Records provided:
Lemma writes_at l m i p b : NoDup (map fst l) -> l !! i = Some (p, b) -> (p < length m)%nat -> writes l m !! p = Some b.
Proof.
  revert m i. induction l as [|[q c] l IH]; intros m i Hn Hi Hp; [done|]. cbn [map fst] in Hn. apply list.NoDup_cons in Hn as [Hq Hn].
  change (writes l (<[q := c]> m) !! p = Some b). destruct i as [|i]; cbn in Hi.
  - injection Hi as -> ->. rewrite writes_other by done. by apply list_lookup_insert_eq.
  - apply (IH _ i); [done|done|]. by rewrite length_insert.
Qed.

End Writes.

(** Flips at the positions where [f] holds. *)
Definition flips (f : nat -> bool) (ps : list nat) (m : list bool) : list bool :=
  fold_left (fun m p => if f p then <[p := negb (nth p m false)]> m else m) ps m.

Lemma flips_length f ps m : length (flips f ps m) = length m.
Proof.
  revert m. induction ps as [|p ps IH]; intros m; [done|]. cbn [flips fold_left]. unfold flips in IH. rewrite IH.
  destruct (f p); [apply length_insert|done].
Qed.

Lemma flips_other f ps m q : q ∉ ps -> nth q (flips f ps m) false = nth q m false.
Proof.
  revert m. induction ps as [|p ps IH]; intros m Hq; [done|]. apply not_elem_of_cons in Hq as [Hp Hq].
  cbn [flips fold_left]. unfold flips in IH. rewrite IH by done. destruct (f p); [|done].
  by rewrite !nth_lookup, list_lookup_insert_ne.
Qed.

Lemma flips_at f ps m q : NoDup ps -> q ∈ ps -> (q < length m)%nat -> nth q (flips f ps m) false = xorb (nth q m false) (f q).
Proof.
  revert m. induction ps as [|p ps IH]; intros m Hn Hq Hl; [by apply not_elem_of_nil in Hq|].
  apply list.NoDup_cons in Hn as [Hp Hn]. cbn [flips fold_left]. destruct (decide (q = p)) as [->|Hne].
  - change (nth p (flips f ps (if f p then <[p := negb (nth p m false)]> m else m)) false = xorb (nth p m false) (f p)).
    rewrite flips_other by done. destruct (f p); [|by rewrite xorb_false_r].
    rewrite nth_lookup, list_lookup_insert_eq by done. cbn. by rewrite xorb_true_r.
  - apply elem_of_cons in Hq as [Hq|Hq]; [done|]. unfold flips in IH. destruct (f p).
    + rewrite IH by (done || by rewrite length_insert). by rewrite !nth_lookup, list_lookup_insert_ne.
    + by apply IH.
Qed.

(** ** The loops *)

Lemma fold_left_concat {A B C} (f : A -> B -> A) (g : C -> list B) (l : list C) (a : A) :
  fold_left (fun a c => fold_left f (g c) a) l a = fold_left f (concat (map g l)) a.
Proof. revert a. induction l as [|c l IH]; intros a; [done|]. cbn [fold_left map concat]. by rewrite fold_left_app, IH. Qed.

Assignment: In the lines above, spot each one that contains the word "Some" and copy it.

Solution for this exercise:
Lemma writes_at l m i p b : NoDup (map fst l) -> l !! i = Some (p, b) -> (p < length m)%nat -> writes l m !! p = Some b.
  change (writes l (<[q := c]> m) !! p = Some b). destruct i as [|i]; cbn in Hi.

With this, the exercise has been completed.